De quoi s’agit-il ? Les MDA ont pour vocation de prendre soin des adolescents sur les plans médical et psychologique, de les informer et de les aider au développement d’un projet de vie – ce qui inclut des dimensions éducatives, sociales et juridiques – et de garantir la cohérence et la continuité des prises en charge. Ces structures favorisent chez les professionnels une culture commune de l’adolescence et permettent d’organiser l’expertise interprofessionnelle ainsi que le décloisonnement des secteurs d’intervention. La MDA n’est pas un lieu de stigmatisation : c’est un lieu de régulation des interventions, de « contenance » des dynamiques parents/enfants, un lieu où l’ado pourra piocher des éléments pour grandir mieux et souffrir moins. Ainsi que le démontre par exemple Marcel Rufo dans son travail avec les ados, la finesse de travail des équipes doit également approcher l’état de perception du sujet de sa réalité psychique, sa possibilité d’élaboration et d’autonomie, de jugement et son positionnement vis-à-vis de l’autorité, qu’elle soit parentale ou institutionnelle. Au sens de la pédopsychiatrie, l’adolescence peut être vue comme une période spécifique censée tester et tracer les limites du normal et du pathologique. Elle dépend donc du regard adulte porté sur elle, notamment dans les périodes de doute qui les caractérisent : un attendu banal à traiter, mais pouvant inclure un jeu de confrontation entre désobéissance et soumission classique, renouvelé à chaque génération. L’objectif de la MDA est de positionner correctement le curseur de l’intervention auprès du jeune patient.
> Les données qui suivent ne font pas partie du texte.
Lemma dpotrf_first_failure_identified_witness :
  let final :=
    run_tasks (submit_dpotrf [plain_call; failing_call; plain_call])
      (sequenceInit, 5) in
  same_matrix [plain_call; failing_call; plain_call] /\
  sequence_status (fst final) = 13 /\
  request_status (fst final) !! 7%nat = Some 13 /\
  snd final = 7.
Proof.
  assert (Hsame : same_matrix ([plain_call] ++ failing_call :: [plain_call])).
  { intros c c' Hc Hc'.
    repeat (apply elem_of_cons in Hc as [->|Hc]);
      try (apply elem_of_nil in Hc; contradiction);
      repeat (apply elem_of_cons in Hc' as [->|Hc']);
      try (apply elem_of_nil in Hc'; contradiction);
      split; reflexivity. }
  assert (H1 : snd (dc_core failing_call (dc_uplo failing_call)
                      (dc_n failing_call) (dc_sA failing_call)
                      (dc_ai failing_call) (dc_aj failing_call)
                      (snd (run_tasks (submit_dpotrf [plain_call])
                              (sequenceInit, 5)))) <> 0) by discriminate.
  assert (H2 : dc_iinfo failing_call
               + snd (dc_core failing_call (dc_uplo failing_call)
                        (dc_n failing_call) (dc_sA failing_call)
                        (dc_ai failing_call) (dc_aj failing_call)
                        (snd (run_tasks (submit_dpotrf [plain_call])
                                (sequenceInit, 5)))) <> PlasmaSuccess)
    by discriminate.
  split; [exact Hsame|].
  exact (dpotrf_first_failure_identified [plain_call] [plain_call] failing_call
           (sequenceInit, 5) Hsame eq_refl H1 H2).
Defined.

(** *** The symmetric rank-k update *)

Lemma omp_zsyrk_checks_witness :
  sample_plasma_omp_zsyrk PlasmaUpper PlasmaNoTrans 5 A22 0 A22
    true (Some 7%nat) fresh = Some (submit_one fresh) /\
  sample_plasma_omp_zsyrk 999 PlasmaNoTrans 5 A22 0 A22
    true (Some 7%nat) fresh
  = Some (request_fail 7%nat PlasmaErrorIllegalValue fresh).
Proof.
  destruct (omp_zsyrk_checks (fun z => z =? 0) (fun z => z =? 1) (Some 2)
              (fun _ => PlasmaSuccess) (fun _ _ _ _ _ _ _ => submit_one)
              PlasmaUpper PlasmaNoTrans 5 A22 0 A22 7%nat fresh) as (Hgo & _).
  destruct (omp_zsyrk_checks (fun z => z =? 0) (fun z => z =? 1) (Some 2)
              (fun _ => PlasmaSuccess) (fun _ _ _ _ _ _ _ => submit_one)
              999 PlasmaNoTrans 5 A22 0 A22 7%nat fresh) as (_ & Hbad).
  split.
  - apply Hgo; [|reflexivity].
    split; [eexists; reflexivity|]. split; [left; reflexivity|].
    split; [left; reflexivity|]. split; reflexivity.
  - apply Hbad. intros (_ & [H|H] & _); discriminate H.
Defined.

Lemma zsyrk_reaches_parallel_witness :
  sample_PLASMA_zsyrk_with 0 PlasmaLower PlasmaTrans 2 4 5 0 4 1 100 2
  = Some (0,
          [ Zsyrk.desc_general_create 4 2 2 4 2 0 0 4 2;
            Zsyrk.desc_general_create 4 2 2 2 2 0 0 2 2;
            Zsyrk.sequence_create;
            Zsyrk.parallel_region [tt; tt; tt; tt];
            Zsyrk.desc_destroy (snd (created 4 2 2 4 2 0 0 4 2));
            Zsyrk.desc_destroy (snd (created 4 2 2 2 2 0 0 2 2));
            Zsyrk.sequence_destroy ]).
Proof.
  assert (Hok : zsyrk_arguments_ok (Some 2) PlasmaLower PlasmaTrans 2 4 4 2).
  { split; [eexists; reflexivity|]. split; [right; reflexivity|].
    split; [right; reflexivity|]. repeat split; discriminate. }
  exact (zsyrk_reaches_parallel (fun z => z =? 0) (fun z => z =? 1) (Some 2)
           (fun _ => PlasmaSuccess) (fun _ _ _ _ _ _ _ => submit_one)
           (fun _ _ _ _ => submit_one) (fun _ _ _ _ => submit_one)
           created 0 async
           PlasmaLower PlasmaTrans 2 4 2 5 0 4 1 100 2
           eq_refl Hok eq_refl eq_refl eq_refl eq_refl eq_refl eq_refl
           eq_refl eq_refl eq_refl).
Defined.

Lemma zsyrk_descriptor_release_witness :
  let log : list (Zsyrk.event unit) :=
    [ Zsyrk.desc_general_create 4 2 2 4 2 0 0 4 2;
      Zsyrk.desc_general_create 4 2 2 2 2 0 0 2 2;
      Zsyrk.sequence_create ] in
  sample_PLASMA_zsyrk_with (-5) PlasmaLower PlasmaTrans 2 4 5 0 4 1 100 2
  = Some (-5, log) /\
  length (created_ok created log) = 2%nat /\
  destroyed log = [].
Proof.
  intros log.
  assert (E : sample_PLASMA_zsyrk_with (-5) PlasmaLower PlasmaTrans
                2 4 5 0 4 1 100 2 = Some (-5, log)) by reflexivity.
  destruct (zsyrk_descriptor_release (fun z => z =? 0) (fun z => z =? 1) (Some 2)
              (fun _ => PlasmaSuccess) (fun _ _ _ _ _ _ _ => submit_one)
              (fun _ _ _ _ => submit_one) (fun _ _ _ _ => submit_one)
              created (-5) async
              PlasmaLower PlasmaTrans 2 4 5 0 4 1 100 2 (-5) log E)
    as (_ & Hleak).
  assert (Hseq : -5 <> PlasmaSuccess) by discriminate.
  split; [exact E|]. split; [reflexivity|].
  exact (proj1 (Hleak Hseq eq_refl)).
Defined.

(** *** The column and row maxima *)

Lemma omp_scamax_checks_witness :
  sample_plasma_omp_scamax 301 (sample_desc PlasmaGeneral 2 0 2) 900 50
    true (Some 7%nat) fresh = Some fresh /\
  sample_plasma_omp_scamax 301 A22 900 50 true (Some 7%nat) fresh
  = Some (submit_one fresh) /\
  exists s', sample_plasma_omp_scamax 300 A22 900 50 true (Some 7%nat) fresh
             = Some s' /\
    queue s' = [] /\
    request_status (async s') !! 7%nat = Some PlasmaErrorIllegalValue.
Proof.
  assert (Hvalid : is_Some (Some 2) /\ (301 = 301 \/ 301 = 302) /\
                   PlasmaSuccess = PlasmaSuccess).
  { split; [eexists; reflexivity|]. split; [left|]; reflexivity. }
  destruct (omp_scamax_checks 301 302 (Some 2) (fun _ => PlasmaSuccess)
              (fun _ _ _ _ _ => submit_one)
              301 (sample_desc PlasmaGeneral 2 0 2) 900 50 7%nat fresh)
    as (Hquick & _).
  destruct (omp_scamax_checks 301 302 (Some 2) (fun _ => PlasmaSuccess)
              (fun _ _ _ _ _ => submit_one) 301 A22 900 50 7%nat fresh)
    as (_ & Hgo & _).
  destruct (omp_scamax_checks 301 302 (Some 2) (fun _ => PlasmaSuccess)
              (fun _ _ _ _ _ => submit_one) 300 A22 900 50 7%nat fresh)
    as (_ & _ & Hbad).
  split; [|split].
  - apply Hquick; [exact Hvalid|discriminate|discriminate|left; reflexivity].
  - apply Hgo; [exact Hvalid|reflexivity|reflexivity].
  - destruct Hbad as (s' & E & Hq & Hr & _).
    { intros (_ & [H|H] & _); discriminate H. }
    exists s'. split; [exact E|]. split; [exact Hq|exact Hr].
Defined.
Les rédacteurs de ce numéro ont également noté qu’il s’agit plus largement d’un effort de modernisation des prises en charge sanitaires, dont il paraît même souhaitable que les succès puissent s’étendre aux secteurs de prise en charge adulte. Certaines des innovations des MDA (ergonomie, place du soin psychique dans le soin somatique, réseau…) pourraient apporter considérablement aux secteurs adultes, dont la technicité et les diverses surspécialités ont parfois perdu en dimension « holistique » et par là en matière d’éthique première de la clinique. Nous avons pris plaisir à regrouper les témoignages de diverses expériences, à Paris et en province, en en soulignant l’humanité et la valeur ajoutée. Nous remercions ici le concours des équipes de soins qui ont pris du temps sur leur travail clinique pour nous en faire part.